Start of Dataset extract

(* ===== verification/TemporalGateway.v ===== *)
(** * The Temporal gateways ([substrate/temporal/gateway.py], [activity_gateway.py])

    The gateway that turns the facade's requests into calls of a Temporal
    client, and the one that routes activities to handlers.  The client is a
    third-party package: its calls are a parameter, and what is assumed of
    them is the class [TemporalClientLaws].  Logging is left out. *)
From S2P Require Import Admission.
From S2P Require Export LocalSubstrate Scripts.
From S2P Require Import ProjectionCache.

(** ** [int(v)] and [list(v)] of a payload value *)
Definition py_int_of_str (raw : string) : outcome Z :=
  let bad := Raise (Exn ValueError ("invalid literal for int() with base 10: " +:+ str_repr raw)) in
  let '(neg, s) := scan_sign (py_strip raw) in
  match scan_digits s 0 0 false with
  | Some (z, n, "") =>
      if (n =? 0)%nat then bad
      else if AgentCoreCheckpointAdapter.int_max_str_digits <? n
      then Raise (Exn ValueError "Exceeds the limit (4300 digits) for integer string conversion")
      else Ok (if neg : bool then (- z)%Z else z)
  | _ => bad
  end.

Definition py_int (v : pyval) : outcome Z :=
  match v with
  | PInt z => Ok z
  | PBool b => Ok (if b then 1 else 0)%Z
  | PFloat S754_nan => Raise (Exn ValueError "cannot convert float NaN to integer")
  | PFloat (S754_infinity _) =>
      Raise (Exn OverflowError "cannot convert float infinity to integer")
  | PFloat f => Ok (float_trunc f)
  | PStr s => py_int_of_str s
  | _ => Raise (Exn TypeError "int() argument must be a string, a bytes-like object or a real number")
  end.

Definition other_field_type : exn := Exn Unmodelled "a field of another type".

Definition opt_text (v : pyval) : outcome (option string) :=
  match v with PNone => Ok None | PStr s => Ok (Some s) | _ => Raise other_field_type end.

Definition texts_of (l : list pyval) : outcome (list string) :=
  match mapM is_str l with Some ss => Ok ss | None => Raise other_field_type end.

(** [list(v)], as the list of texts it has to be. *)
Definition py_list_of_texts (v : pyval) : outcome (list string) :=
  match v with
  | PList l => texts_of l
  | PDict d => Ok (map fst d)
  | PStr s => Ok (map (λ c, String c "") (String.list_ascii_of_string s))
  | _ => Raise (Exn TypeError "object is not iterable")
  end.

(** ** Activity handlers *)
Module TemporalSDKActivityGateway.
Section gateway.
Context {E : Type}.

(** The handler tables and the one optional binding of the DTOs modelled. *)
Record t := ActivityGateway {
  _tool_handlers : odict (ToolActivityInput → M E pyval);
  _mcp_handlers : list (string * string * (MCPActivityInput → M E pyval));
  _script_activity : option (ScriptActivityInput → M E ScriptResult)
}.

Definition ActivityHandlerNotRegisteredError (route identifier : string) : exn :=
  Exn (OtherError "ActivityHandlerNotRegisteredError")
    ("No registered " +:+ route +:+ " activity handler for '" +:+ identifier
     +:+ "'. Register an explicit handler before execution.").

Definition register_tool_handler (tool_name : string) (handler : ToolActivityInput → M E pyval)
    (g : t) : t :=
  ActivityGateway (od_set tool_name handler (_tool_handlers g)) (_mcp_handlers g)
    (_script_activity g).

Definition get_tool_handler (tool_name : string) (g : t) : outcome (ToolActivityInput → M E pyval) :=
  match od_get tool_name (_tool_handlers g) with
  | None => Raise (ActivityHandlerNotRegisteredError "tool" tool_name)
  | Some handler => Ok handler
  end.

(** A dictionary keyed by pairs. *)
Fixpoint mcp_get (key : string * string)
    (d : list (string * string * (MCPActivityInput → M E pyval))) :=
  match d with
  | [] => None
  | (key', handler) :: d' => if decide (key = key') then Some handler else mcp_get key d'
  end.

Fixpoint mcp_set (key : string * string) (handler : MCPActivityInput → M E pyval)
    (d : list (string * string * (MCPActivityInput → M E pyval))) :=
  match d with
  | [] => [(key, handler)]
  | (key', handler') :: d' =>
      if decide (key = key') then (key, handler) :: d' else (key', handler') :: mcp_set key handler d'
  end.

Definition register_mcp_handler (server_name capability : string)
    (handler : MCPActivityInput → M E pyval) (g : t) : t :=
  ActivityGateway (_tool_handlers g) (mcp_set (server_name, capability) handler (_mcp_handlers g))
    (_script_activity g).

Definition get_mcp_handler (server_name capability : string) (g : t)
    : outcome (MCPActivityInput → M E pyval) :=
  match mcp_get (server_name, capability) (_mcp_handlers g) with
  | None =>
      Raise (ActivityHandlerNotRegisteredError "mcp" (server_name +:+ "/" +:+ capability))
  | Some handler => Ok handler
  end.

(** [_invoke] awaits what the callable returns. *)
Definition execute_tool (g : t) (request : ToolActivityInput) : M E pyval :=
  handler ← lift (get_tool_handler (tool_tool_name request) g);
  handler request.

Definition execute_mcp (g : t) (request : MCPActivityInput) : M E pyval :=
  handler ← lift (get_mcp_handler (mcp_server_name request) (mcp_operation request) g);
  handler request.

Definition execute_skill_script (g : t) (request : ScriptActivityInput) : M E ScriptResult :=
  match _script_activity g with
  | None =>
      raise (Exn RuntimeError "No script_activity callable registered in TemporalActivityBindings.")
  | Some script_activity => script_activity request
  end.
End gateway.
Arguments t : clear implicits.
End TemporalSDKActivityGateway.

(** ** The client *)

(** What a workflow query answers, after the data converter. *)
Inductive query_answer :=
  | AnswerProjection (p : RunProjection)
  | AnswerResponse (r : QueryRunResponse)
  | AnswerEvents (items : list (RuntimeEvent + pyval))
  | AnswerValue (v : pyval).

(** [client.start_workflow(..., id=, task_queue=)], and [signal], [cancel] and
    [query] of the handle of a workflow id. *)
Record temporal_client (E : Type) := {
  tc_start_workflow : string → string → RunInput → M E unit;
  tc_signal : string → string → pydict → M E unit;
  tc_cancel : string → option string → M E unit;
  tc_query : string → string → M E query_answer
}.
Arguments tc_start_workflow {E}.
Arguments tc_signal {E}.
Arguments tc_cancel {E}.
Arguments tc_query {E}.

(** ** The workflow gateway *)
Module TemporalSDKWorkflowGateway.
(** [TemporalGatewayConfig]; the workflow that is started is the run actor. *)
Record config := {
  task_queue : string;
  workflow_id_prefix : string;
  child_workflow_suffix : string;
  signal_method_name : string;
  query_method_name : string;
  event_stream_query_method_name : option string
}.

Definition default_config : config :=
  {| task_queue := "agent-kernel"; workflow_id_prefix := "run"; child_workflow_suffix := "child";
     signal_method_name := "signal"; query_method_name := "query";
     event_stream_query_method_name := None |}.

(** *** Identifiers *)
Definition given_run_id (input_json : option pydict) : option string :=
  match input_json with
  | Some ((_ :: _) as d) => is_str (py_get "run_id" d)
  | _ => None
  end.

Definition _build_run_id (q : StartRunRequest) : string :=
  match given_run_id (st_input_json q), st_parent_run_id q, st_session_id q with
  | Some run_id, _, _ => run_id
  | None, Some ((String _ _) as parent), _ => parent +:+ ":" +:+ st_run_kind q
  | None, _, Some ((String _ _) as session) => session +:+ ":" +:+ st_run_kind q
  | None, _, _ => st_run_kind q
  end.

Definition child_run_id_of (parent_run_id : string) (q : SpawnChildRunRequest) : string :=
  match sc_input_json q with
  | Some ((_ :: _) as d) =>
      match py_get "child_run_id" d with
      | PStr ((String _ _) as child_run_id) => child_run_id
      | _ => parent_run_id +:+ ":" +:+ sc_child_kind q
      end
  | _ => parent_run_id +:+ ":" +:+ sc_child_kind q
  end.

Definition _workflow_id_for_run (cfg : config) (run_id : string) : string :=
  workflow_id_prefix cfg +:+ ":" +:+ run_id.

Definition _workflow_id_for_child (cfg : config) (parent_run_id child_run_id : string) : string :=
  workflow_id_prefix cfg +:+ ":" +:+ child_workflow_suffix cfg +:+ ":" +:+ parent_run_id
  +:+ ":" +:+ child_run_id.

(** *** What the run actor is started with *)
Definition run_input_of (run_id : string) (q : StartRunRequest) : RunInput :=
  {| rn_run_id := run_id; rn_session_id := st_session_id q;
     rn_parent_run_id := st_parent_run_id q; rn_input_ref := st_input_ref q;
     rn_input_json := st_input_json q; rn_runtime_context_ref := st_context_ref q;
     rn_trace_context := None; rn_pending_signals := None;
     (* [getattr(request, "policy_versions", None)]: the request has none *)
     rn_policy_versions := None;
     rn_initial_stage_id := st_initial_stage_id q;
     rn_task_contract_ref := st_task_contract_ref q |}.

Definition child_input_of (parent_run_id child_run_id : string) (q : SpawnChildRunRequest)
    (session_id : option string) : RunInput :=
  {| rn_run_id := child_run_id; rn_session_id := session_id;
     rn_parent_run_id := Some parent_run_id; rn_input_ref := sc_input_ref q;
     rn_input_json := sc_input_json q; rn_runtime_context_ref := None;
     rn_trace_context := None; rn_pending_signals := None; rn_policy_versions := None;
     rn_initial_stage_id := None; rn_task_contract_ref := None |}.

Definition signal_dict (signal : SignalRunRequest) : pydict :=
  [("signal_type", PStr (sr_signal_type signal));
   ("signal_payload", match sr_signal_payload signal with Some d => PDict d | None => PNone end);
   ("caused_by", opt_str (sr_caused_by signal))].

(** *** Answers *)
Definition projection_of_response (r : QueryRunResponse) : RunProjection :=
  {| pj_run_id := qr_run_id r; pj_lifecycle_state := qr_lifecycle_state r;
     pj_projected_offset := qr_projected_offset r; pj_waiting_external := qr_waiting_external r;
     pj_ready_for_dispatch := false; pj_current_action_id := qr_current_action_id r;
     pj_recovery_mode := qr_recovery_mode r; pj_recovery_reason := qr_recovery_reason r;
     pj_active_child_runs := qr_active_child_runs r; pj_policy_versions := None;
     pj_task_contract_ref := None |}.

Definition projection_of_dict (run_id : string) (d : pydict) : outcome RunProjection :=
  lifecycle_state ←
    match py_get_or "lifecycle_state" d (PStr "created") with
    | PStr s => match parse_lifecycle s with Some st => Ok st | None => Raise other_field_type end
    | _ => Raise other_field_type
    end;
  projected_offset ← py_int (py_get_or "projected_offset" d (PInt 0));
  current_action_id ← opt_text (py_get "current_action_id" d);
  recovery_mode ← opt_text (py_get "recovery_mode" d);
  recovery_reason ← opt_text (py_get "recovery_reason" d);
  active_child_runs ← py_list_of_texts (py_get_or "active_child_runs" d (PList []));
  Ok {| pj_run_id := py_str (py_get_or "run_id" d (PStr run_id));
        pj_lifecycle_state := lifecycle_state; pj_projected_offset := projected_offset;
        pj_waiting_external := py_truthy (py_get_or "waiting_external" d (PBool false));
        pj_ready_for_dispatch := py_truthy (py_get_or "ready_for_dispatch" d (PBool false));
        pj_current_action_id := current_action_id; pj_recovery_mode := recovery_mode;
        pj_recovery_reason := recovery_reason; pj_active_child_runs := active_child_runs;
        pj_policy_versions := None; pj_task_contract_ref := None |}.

End of Dataset extract
Start of Dataset extract

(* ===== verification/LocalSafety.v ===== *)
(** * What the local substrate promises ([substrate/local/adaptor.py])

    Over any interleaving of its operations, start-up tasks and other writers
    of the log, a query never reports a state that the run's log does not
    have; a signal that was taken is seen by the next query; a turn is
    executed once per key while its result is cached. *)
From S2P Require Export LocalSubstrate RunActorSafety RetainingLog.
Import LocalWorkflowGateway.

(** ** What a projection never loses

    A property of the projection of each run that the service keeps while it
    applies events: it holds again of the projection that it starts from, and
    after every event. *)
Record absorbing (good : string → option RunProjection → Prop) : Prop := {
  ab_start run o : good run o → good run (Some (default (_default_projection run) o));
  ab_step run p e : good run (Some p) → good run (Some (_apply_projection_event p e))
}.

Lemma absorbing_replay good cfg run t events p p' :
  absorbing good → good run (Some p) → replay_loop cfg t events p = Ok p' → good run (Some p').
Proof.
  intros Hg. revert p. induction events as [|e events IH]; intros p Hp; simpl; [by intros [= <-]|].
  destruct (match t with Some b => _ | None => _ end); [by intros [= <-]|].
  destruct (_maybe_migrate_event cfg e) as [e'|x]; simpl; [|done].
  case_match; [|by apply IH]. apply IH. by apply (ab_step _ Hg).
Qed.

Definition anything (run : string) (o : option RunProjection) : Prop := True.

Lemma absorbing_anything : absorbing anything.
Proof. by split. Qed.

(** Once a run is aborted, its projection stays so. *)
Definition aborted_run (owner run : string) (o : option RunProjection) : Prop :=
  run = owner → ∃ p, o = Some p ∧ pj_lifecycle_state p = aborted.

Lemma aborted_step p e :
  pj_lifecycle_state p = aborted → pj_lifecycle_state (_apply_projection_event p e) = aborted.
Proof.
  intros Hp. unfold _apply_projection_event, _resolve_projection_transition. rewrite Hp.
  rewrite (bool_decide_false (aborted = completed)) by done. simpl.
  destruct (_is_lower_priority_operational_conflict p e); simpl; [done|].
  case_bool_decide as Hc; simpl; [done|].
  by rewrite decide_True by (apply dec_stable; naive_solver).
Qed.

End of Dataset extract

Once you find the line with "Fixpoint mcp_get (key : string * string)" above, print it and every line after it up to and including the line with "if decide (key = key') then (key, handler)", exactly as written and nothing else.

> _Solution to this problem_
Fixpoint mcp_get (key : string * string)
    (d : list (string * string * (MCPActivityInput → M E pyval))) :=
  match d with
  | [] => None
  | (key', handler) :: d' => if decide (key = key') then Some handler else mcp_get key d'
  end.

Fixpoint mcp_set (key : string * string) (handler : MCPActivityInput → M E pyval)
    (d : list (string * string * (MCPActivityInput → M E pyval))) :=
  match d with
  | [] => [(key, handler)]
  | (key', handler') :: d' =>
      if decide (key = key') then (key, handler) :: d' else (key', handler') :: mcp_set key handler d'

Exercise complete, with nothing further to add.